Google has also promised to use "clear graphical features", such as a surrounding frame, to separate these links to its own services from other results. Additionally near these links it will provide links to three rival services, in a place that "is clearly visible to users."


Despite looking to address the EC's complaints, Google's commitments were condemned almost immediately, as Search Neutrality, run by rival UK search engine Foundem, said the proposals will "fall short" of the EC's requirements. Foundem sued Google earlier this year for anti-competitive conduct.

Search Neutrality added: "Instead of promising to end its abusive practices, Google's proposal seems to offer a half-hearted attempt to dilute their anti-competitive effects, by labelling Google's own services and throwing in some token links to competitors' services alongside them.

"Without robust guidelines that guarantee the placement, depth, prominence, and relevance of these links, and guarantee that the selection of competitors will be free from anti-competitive penalties and discrimination, neither measure will make a dent in Google's ability to hijack the traffic and revenues of its rivals."

Beyond how it handles links to its own services, Google is also offering all websites the option to opt-out from any of their content appearing in Google's specialised search services, like hotel and restaurant reviews, but in opting-out websites' rankings in regular search results will not be adversely affected.


Rupert Murdoch once accused Google of stealing his news, and now the search engine has said it will provide newspapers with a mechanism to control on a page-by-page basis how their content is displayed in Google News.

Under the commitments made to the EU, Google will no longer require newspapers and other publishers to use online search advertisements exclusively from Google, and will no longer impose obligations preventing advertisers from search ad campaigns across competing advert platforms.
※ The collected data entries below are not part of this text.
Definition tag (e : element) : string :=
  match e with Element t _ _ => t end.
Definition text (e : element) : option string :=
  match e with Element _ x _ => x end.
Definition children (e : element) : list element :=
  match e with Element _ _ cs => cs end.

(** A reference to an element object: its position below the root of the
    document being built.  Children are only ever appended, so a position
    keeps denoting the same object for the rest of the construction. *)
Definition ref : Type := list nat.

Fixpoint lookup_at (p : ref) (e : element) : option element :=
  match p with
  | [] => Some e
  | i :: q =>
      match children e !! i with
      | Some c => lookup_at q c
      | None => None
      end
  end.

Fixpoint alter_at (f : element -> element) (p : ref) (e : element) : element :=
  match p with
  | [] => f e
  | i :: q => Element (tag e) (text e) (alter (alter_at f q) i (children e))
  end.

Definition add_children (cs : list element) (e : element) : element :=
  Element (tag e) (text e) (children e ++ cs).

Definition add_child (c : element) : element -> element := add_children [c].

Definition assign_text (s : string) (e : element) : element :=
  Element (tag e) (Some s) (children e).

(** Tree-building code runs against the document under construction and
    fails only on a dangling reference. *)
Definition builder (A : Type) : Type := element -> option (A * element).

Definition ret {A} (a : A) : builder A := fun st => Some (a, st).

Definition bind {A B} (m : builder A) (k : A -> builder B) : builder B :=
  fun st =>
    match m st with
    | Some (a, st') => k a st'
    | None => None
    end.

Declare Scope builder_scope.
Delimit Scope builder_scope with B.
Notation "x ← y ; z" := (bind y (fun x => z))
  (at level 20, y at level 100, z at level 200, only parsing) : builder_scope.
Notation "x ;; z" := (bind x (fun _ => z))
  (at level 100, z at level 200, only parsing, right associativity) : builder_scope.
Open Scope builder_scope.

(** [for x in xs: body(x)] *)
Fixpoint for_each {A} (xs : list A) (body : A -> builder unit) : builder unit :=
  match xs with
  | [] => ret tt
  | x :: rest => body x;; for_each rest body
  end.

(** [enumerate(xs)] *)
Definition enumerate {A} (xs : list A) : list (nat * A) :=
  combine (seq 0 (length xs)) xs.

Module ET.

(** [ET.Element(tag)]: a fresh root with no text and no children. *)
Definition Element_ (tag_name : string) : element := Element tag_name None [].

(** [ET.SubElement(parent, tag)]: creates an element, appends it to
    [parent]'s children and returns it. *)
Definition SubElement (parent : ref) (tag_name : string) : builder ref :=
  fun st =>
    match lookup_at parent st with
    | Some e =>
        Some (parent ++ [length (children e)],
              alter_at (add_child (Element_ tag_name)) parent st)
    | None => None
    end.

(** [element.text = s] *)
Definition set_text (r : ref) (s : string) : builder unit :=
  fun st =>
    match lookup_at r st with
    | Some _ => Some (tt, alter_at (assign_text s) r st)
    | None => None
    end.

End ET.

(** ** Python's [float]: IEEE 754 binary64 *)

Module PyFloat.

Definition prec : Z := 53.
Definition emax : Z := 1024.

Definition float : Type := spec_float.

(** [x + y], round to nearest, ties to even. *)
Definition add (x y : float) : float := SFadd prec emax x y.

(** [float(z)] for an [int] within range. *)
Definition of_int (z : Z) : float := binary_normalize prec emax z 0 false.

(** The binary64 nearest to [(-1)^neg * m * 10^e]; overflow gives an
    infinity and underflow a zero, as [PyOS_string_to_double] does when no
    overflow exception is requested. *)
Definition of_decimal (neg : bool) (m : Z) (e : Z) : float :=
  match m with
  | Zpos p =>
      if (0 <=? e)%Z
      then binary_round prec emax neg (p * Z.to_pos (10 ^ e)) 0
      else SFdiv prec emax (S754_finite neg p 0)
                           (S754_finite false (Z.to_pos (10 ^ (- e))) 0)
  | _ => S754_zero neg
  end.

(** *** [float(s)] *)

Definition is_digit (a : ascii) : bool :=
  let n := nat_of_ascii a in (48 <=? n)%nat && (n <=? 57)%nat.

Definition digit_val (a : ascii) : Z := Z.of_nat (nat_of_ascii a - 48).

(** [Py_ISSPACE]: the ASCII white space [float] strips from both ends,
    which is tab, line feed, vertical tab, form feed, carriage return and
    space. *)
Definition is_space (a : ascii) : bool :=
  let n := nat_of_ascii a in
  ((9 <=? n)%nat && (n <=? 13)%nat) || (n =? 32)%nat.

Fixpoint lstrip (l : list ascii) : list ascii :=
  match l with
  | a :: r => if is_space a then lstrip r else l
  | [] => []
  end.

Definition strip (l : list ascii) : list ascii := rev (lstrip (rev (lstrip l))).

Definition underscore : ascii := ascii_of_nat 95.

(** Removal of digit-grouping underscores: one is accepted only between two
    digits.  [prev] is the previous character, if any. *)
Fixpoint drop_underscores (prev : option ascii) (l : list ascii)
  : option (list ascii) :=
  match l with
  | [] =>
      match prev with
      | Some p => if Ascii.eqb p underscore then None else Some []
      | None => Some []
      end
  | a :: r =>
      if Ascii.eqb a underscore then
        match prev with
        | Some p => if is_digit p then drop_underscores (Some a) r else None
        | None => None
        end
      else
        let after_underscore :=
          match prev with
          | Some p => Ascii.eqb p underscore
          | None => false
          end in
        if after_underscore && negb (is_digit a) then None
        else option_map (cons a) (drop_underscores (Some a) r)
  end.

Fixpoint take_digits (l : list ascii) : list ascii * list ascii :=
  match l with
  | a :: r =>
      if is_digit a
      then let '(ds, rest) := take_digits r in (a :: ds, rest)
      else ([], l)
  | [] => ([], [])
  end.

Definition digits_to_Z (ds : list ascii) : Z :=
  fold_left (fun acc a => (10 * acc + digit_val a)%Z) ds 0%Z.

Definition parse_sign (l : list ascii) : bool * list ascii :=
  match l with
  | a :: r =>
      if Ascii.eqb a "-" then (true, r)
      else if Ascii.eqb a "+" then (false, r)
      else (false, l)
  | [] => (false, [])
  end.

(** Unsigned decimal literal: digits, optional fraction, optional exponent;
    the result is the pair (mantissa, power of ten). *)
Definition parse_decimal (l : list ascii) : option (Z * Z) :=
  let '(ip, r1) := take_digits l in
  let '(fp, r2) :=
    match r1 with
    | a :: r => if Ascii.eqb a "." then take_digits r else ([], r1)
    | [] => ([], r1)
    end in
  match ip ++ fp with
  | [] => None
  | ds =>
      let m := digits_to_Z ds in
      let shift := Z.of_nat (length fp) in
      match r2 with
      | [] => Some (m, (- shift)%Z)
      | a :: r3 =>
          if Ascii.eqb a "e" || Ascii.eqb a "E" then
            let '(eneg, r4) := parse_sign r3 in
            match take_digits r4 with
            | (d :: ed, []) =>
                let x := digits_to_Z (d :: ed) in
                Some (m, ((if eneg then - x else x) - shift)%Z)
            | _ => None
            end
          else None
      end
  end.

Definition lower_list (l : list ascii) : list ascii := map Py.lower_ascii l.

Definition ascii_list_eqb (a b : list ascii) : bool :=
  String.eqb (string_of_list_ascii a) (string_of_list_ascii b).

(** [Py_UNICODE_ISSPACE] beyond ASCII: the characters of bidirectional
    class WS, B or S and of category Zs. *)
Definition unicode_space (c : N) : bool :=
  existsb (N.eqb c) [133; 160; 5760; 8232; 8233; 8239; 8287; 12288]%N
  || ((8192 <=? c)%N && (c <=? 8202)%N).

(** The zero of every run of ten decimal digits (category Nd) beyond ASCII,
    as in the Unicode 14 tables of CPython 3.11: Arabic-Indic 0x660,
    extended Arabic-Indic 0x6F0, NKo 0x7C0, Devanagari 0x966, ..., full
    width 0xFF10, ..., segmented 0x1FBF0. *)
Definition decimal_zeros : list N :=
  [ 1632; 1776; 1984; 2406; 2534; 2662; 2790; 2918; 3046; 3174; 3302; 3430;
    3558; 3664; 3792; 3872; 4160; 4240; 6112; 6160; 6470; 6608; 6784; 6800;
    6992; 7088; 7232; 7248; 42528; 43216; 43264; 43472; 43504; 43600; 44016;
    65296; 66720; 68912; 69734; 69872; 69942; 70096; 70384; 70736; 70864;
    71248; 71360; 71472; 71904; 72016; 72784; 73040; 73120; 92768; 92864;
    93008; 120782; 120792; 120802; 120812; 120822; 123200; 123632; 125264;
    130032 ]%N.

(** [Py_UNICODE_TODECIMAL]: the value of a decimal digit. *)
Definition unicode_decimal (c : N) : option N :=
  match find (fun z => (z <=? c)%N && (c <? z + 10)%N) decimal_zeros with
  | Some z => Some (c - z)%N
  | None => None
  end.

(** [_PyUnicode_TransformDecimalAndSpaceToASCII] on a text that has a
    character outside ASCII: characters below 127 are kept, a space becomes
    [' '], a decimal digit its ASCII digit, and the first character of
    another kind becomes ['?'] and ends the result. *)
Fixpoint transform (cps : list N) : list ascii :=
  match cps with
  | [] => []
  | c :: r =>
      if (c <? 127)%N then ascii_of_N c :: transform r
      else if unicode_space c then " "%char :: transform r
      else match unicode_decimal c with
           | Some d => ascii_of_N (48 + d) :: transform r
           | None => ["?"%char]
           end
  end.

(** The same on any text: an ASCII text is returned as it is. *)
Definition to_ascii (s : string) : list ascii :=
  let cps := Py.code_points s in
  if forallb (fun c => (c <? 128)%N) cps then list_ascii_of_string s
  else transform cps.

(** [float(s)] for a [str]; [None] stands for [ValueError].  The text is
    brought to ASCII, checked for digit-grouping underscores, stripped of
    white space at both ends and read by [PyOS_string_to_double]: a decimal
    literal, or one of [inf], [infinity] and [nan] in any case, after an
    optional sign. *)
Definition of_string (s : string) : option float :=
  match drop_underscores None (to_ascii s) with
  | None => None
  | Some l =>
      let '(neg, body) := parse_sign (strip l) in
      let word := lower_list body in
      if ascii_list_eqb word (list_ascii_of_string "inf")
         || ascii_list_eqb word (list_ascii_of_string "infinity")
      then Some (S754_infinity neg)
      else if ascii_list_eqb word (list_ascii_of_string "nan")
      then Some S754_nan
      else
        match parse_decimal body with
        | Some (m, e) => Some (of_decimal neg m e)
        | None => None
        end
  end.

(** *** [repr(x)], which is also [str(x)] *)

(** Number of decimal digits of a positive integer. *)
Fixpoint ndigits_fuel (fuel : nat) (n : Z) : Z :=
  match fuel with
  | O => 0
  | S f => if (n <? 10)%Z then 1 else (1 + ndigits_fuel f (n / 10))%Z
  end.

Definition ndigits (n : Z) : Z := ndigits_fuel (S (Z.to_nat (Z.log2 n))) n.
Google's proposal to the EU will also require an independent Monitoring Trustee to advise the Commission on ensuring the search company's plans are implemented properly.

The Commission has proposed that Google's changes are implemented for one month, during which time rivals like Microsoft's Bing and Foundem are invited to comment on the proposed changes.
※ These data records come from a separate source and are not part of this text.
(** ** Status, arguments and reports *)

(** X1 (status by outcome).  The handler answers 200 exactly when the
    write returned and the run printed one line; it answers 500 exactly
    when the run printed a line that starts with "Error: "; and it returns
    nothing exactly when the write raised an exception that is no instance
    of [Exception]. *)
Theorem status_by_outcome {py : Interpreter} {Ctx : Type}
    (w : world) (event : pyval) (context : Ctx) :
  ((exists response,
       returned (handler event context w) = Some response
       /\ statusCode response = Some (PInt 200))
   <-> ((exists req, In (PutObject req None) (trace (handler event context w)))
        /\ List.length (printed_lines (trace (handler event context w))) = 1))
  /\ ((exists response,
         returned (handler event context w) = Some response
         /\ statusCode response = Some (PInt 500))
      <-> (exists line,
             In line (printed_lines (trace (handler event context w)))
             /\ startswith "Error: " line = true))
  /\ (returned (handler event context w) = None
      <-> (exists req e,
             In (PutObject req (Some e)) (trace (handler event context w))
             /\ isinstance e "Exception" = false)).
Proof.
  destruct (configured w) as [b|] eqn:E.
  - rewrite (handler_configured w event context b E).
    destruct (encode_error (response_data w event b) recursion_budget) as [e37|];
      [|destruct (s3_put_object w (request w event b)) as [e|];
        [destruct (isinstance e "Exception") eqn:Hexc
        |destruct (encode_error (success_body w event b) recursion_budget) as [e45|]]];
      cbn [returned trace snd printed_lines flat_map List.app Datatypes.length In];
      (split; [|split]); split.
    (* line 37 raised *)
    + intros (r & [= <-] & H). discriminate.
    + intros [[req [H|[H|[H|[]]]]] _]; discriminate.
    + intros _. exists (error_message e37). split; [now left | apply prefix_append].
    + intros _. eexists. split; reflexivity.
    + discriminate.
    + intros (req & e & [H|[H|[H|[]]]] & _); discriminate.
    (* the write raised an instance of Exception *)
    + intros (r & [= <-] & H). discriminate.
    + intros [[req [H|[H|[H|[H|[]]]]]] _]; discriminate.
    + intros _. exists (error_message e). split; [now left | apply prefix_append].
    + intros _. eexists. split; reflexivity.
    + discriminate.
    + intros (req & e' & [H|[H|[H|[H|[]]]]] & He); try discriminate.
      injection H as _ <-. congruence.
    (* the write raised another exception *)
    + intros (r & H & _). discriminate.
    + intros [_ H]. discriminate.
    + intros (r & H & _). discriminate.
    + intros (line & [] & _).
    + intros _. exists (request w event b), e. split; [auto | exact Hexc].
    + reflexivity.
    (* the write returned, line 45 raised *)
    + intros (r & [= <-] & H). discriminate.
    + intros [_ H]. discriminate.
    + intros _. exists (error_message e45).
      split; [right; now left | apply prefix_append].
    + intros _. eexists. split; reflexivity.
    + discriminate.
    + intros (req & e & [H|[H|[H|[H|[H|[]]]]]] & _); discriminate.
    (* the write returned, line 45 gave its text *)
    + intros _. split; [|reflexivity]. exists (request w event b). auto.
    + intros _. eexists. split; reflexivity.
    + intros (r & [= <-] & H). discriminate.
    + intros (line & [<-|[]] & H). discriminate.
    + discriminate.
    + intros (req & e & [H|[H|[H|[H|[]]]]] & _); discriminate.
  - rewrite (handler_unconfigured w event context E).
    cbn [returned trace snd printed_lines flat_map List.app Datatypes.length In].
    (split; [|split]); split.
    + intros (r & [= <-] & H). discriminate.
    + intros [[req [H|[]]] _]. discriminate.
    + intros _. eexists. split; [now left | reflexivity].
    + intros _. eexists. split; reflexivity.
    + discriminate.
    + intros (req & e & [H|[]] & _). discriminate.
Qed.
If the commitments are accepted they will become legally binding for the next five years. If Google reverts to its old practices it could face a fine of up to 10 percent of its annual worldwide turnover, a fine that would be some $5bn based on its 2012 financial report.

Search Neutrality concluded its statement: "The importance of ending Google's ability to manipulate this unprecedented power to its own anti-competitive ends cannot be overstated. It is no stretch to say that the hopes of a digital-led economic recovery may depend on the outcome of this case."